> [Information shown]
☆ ☆ ☆ ☆

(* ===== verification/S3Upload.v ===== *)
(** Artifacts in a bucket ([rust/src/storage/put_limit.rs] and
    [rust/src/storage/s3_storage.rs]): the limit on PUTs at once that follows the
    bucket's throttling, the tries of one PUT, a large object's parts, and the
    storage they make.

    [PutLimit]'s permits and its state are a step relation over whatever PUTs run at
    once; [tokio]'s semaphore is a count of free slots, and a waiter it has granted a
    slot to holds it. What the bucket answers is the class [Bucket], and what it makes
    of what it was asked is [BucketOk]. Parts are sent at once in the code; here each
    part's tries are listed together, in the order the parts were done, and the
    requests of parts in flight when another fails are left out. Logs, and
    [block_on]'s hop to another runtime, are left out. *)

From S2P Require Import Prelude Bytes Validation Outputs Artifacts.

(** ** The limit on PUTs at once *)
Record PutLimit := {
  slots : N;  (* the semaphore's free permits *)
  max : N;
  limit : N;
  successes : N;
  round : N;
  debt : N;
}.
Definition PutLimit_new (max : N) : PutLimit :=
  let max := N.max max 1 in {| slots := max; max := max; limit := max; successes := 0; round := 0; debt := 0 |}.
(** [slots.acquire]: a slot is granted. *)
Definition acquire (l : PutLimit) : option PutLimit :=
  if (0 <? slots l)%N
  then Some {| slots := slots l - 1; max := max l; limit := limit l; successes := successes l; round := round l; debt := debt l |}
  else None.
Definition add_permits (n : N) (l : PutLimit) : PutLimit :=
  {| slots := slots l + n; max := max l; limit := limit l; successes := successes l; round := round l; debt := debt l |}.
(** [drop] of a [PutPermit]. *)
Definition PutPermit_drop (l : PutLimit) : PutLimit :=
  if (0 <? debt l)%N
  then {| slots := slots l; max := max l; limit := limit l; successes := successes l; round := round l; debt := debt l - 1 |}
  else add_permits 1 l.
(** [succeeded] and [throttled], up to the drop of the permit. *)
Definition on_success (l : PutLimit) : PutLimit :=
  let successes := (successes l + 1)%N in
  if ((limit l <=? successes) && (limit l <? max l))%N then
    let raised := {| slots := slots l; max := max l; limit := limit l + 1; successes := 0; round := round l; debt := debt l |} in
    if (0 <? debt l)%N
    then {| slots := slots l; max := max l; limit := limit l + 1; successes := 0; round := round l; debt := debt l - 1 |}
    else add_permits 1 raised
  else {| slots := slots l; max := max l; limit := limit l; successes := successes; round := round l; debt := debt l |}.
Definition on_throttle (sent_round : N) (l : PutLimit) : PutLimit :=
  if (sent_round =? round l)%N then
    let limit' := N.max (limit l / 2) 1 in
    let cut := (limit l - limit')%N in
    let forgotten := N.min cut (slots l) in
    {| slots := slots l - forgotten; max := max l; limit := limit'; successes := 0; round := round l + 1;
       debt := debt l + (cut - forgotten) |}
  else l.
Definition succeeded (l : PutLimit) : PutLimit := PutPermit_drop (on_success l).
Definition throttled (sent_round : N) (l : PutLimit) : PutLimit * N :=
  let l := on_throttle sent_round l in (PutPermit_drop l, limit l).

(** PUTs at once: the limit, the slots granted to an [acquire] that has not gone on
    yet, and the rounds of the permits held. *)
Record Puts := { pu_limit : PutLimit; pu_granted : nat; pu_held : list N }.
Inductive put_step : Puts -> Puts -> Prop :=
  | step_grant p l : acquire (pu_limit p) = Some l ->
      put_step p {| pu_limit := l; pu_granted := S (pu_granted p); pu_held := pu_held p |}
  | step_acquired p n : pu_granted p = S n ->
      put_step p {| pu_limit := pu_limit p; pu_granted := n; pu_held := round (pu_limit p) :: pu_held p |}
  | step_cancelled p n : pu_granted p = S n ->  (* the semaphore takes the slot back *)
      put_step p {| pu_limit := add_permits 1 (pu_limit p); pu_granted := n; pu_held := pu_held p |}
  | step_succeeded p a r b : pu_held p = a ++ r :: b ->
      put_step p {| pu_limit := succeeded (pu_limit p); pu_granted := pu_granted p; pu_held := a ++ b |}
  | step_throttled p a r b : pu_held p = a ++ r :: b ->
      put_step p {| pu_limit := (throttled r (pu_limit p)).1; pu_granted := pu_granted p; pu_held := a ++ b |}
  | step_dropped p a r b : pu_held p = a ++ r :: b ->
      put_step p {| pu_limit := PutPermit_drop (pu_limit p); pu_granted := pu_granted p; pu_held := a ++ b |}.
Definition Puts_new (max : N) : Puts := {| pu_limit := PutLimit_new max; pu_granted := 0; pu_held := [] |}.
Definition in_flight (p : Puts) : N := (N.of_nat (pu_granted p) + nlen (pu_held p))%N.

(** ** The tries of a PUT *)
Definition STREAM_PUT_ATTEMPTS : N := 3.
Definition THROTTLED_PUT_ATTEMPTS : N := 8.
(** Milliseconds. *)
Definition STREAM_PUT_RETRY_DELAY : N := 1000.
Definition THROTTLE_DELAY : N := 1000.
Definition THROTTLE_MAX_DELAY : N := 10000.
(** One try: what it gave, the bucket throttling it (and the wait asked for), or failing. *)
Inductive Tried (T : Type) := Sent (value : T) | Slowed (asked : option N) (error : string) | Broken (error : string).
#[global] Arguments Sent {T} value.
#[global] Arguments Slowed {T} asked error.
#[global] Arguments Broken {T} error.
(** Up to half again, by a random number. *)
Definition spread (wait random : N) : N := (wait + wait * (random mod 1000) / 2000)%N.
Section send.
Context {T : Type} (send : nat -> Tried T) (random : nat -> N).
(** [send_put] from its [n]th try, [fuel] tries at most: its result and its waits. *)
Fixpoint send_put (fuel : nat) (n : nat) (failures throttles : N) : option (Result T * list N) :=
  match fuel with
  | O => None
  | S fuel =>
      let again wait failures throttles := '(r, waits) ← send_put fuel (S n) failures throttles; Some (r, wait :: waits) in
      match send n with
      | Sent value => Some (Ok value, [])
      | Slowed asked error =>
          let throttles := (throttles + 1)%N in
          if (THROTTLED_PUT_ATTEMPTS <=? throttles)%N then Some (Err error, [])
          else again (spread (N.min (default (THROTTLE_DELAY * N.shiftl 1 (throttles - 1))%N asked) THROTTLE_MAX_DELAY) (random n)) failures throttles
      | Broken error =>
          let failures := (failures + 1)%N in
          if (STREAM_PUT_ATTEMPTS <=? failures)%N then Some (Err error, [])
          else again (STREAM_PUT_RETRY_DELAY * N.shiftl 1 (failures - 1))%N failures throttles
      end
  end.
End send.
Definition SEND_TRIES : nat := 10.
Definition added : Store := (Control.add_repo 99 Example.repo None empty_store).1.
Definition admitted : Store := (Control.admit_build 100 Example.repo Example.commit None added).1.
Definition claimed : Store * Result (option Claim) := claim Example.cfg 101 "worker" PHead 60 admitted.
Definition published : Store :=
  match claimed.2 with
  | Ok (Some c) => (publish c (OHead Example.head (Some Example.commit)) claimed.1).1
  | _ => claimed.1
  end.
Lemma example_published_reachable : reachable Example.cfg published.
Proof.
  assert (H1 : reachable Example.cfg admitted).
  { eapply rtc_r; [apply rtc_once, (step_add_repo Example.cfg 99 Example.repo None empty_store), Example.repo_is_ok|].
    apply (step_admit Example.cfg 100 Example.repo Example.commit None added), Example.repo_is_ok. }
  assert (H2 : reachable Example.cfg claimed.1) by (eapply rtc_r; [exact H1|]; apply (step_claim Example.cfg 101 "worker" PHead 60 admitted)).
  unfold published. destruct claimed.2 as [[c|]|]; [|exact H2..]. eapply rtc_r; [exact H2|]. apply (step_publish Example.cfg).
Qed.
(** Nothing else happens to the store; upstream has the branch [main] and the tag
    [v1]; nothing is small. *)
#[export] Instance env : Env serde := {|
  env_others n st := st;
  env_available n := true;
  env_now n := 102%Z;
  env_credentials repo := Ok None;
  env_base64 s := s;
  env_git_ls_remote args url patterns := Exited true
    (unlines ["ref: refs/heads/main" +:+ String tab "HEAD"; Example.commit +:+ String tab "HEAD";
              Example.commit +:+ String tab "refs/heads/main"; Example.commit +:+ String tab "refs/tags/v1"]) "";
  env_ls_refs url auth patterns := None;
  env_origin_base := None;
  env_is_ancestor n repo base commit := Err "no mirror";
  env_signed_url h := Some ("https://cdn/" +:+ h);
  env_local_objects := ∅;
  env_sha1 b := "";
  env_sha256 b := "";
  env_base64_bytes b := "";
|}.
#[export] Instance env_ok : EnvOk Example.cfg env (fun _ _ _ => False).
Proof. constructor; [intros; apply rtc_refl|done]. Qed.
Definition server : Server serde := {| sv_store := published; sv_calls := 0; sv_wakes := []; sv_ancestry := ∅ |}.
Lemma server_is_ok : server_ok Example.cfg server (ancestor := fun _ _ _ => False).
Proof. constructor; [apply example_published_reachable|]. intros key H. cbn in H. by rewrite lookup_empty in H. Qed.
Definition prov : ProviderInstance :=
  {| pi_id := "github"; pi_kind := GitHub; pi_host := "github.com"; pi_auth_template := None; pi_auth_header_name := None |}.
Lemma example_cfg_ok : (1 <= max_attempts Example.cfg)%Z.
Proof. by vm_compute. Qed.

☆ ☆ ☆ ☆

> [Task statement] Your answer must consist solely of the lines above between the line holding "[rust/src/storage/s3_storage.rs]): the limit" and the line holding "of what it was", inclusive, copied exactly.

> [Answer for the task]
    [rust/src/storage/s3_storage.rs]): the limit on PUTs at once that follows the
    bucket's throttling, the tries of one PUT, a large object's parts, and the
    storage they make.

    [PutLimit]'s permits and its state are a step relation over whatever PUTs run at
    once; [tokio]'s semaphore is a count of free slots, and a waiter it has granted a
    slot to holds it. What the bucket answers is the class [Bucket], and what it makes
    of what it was asked is [BucketOk]. Parts are sent at once in the code; here each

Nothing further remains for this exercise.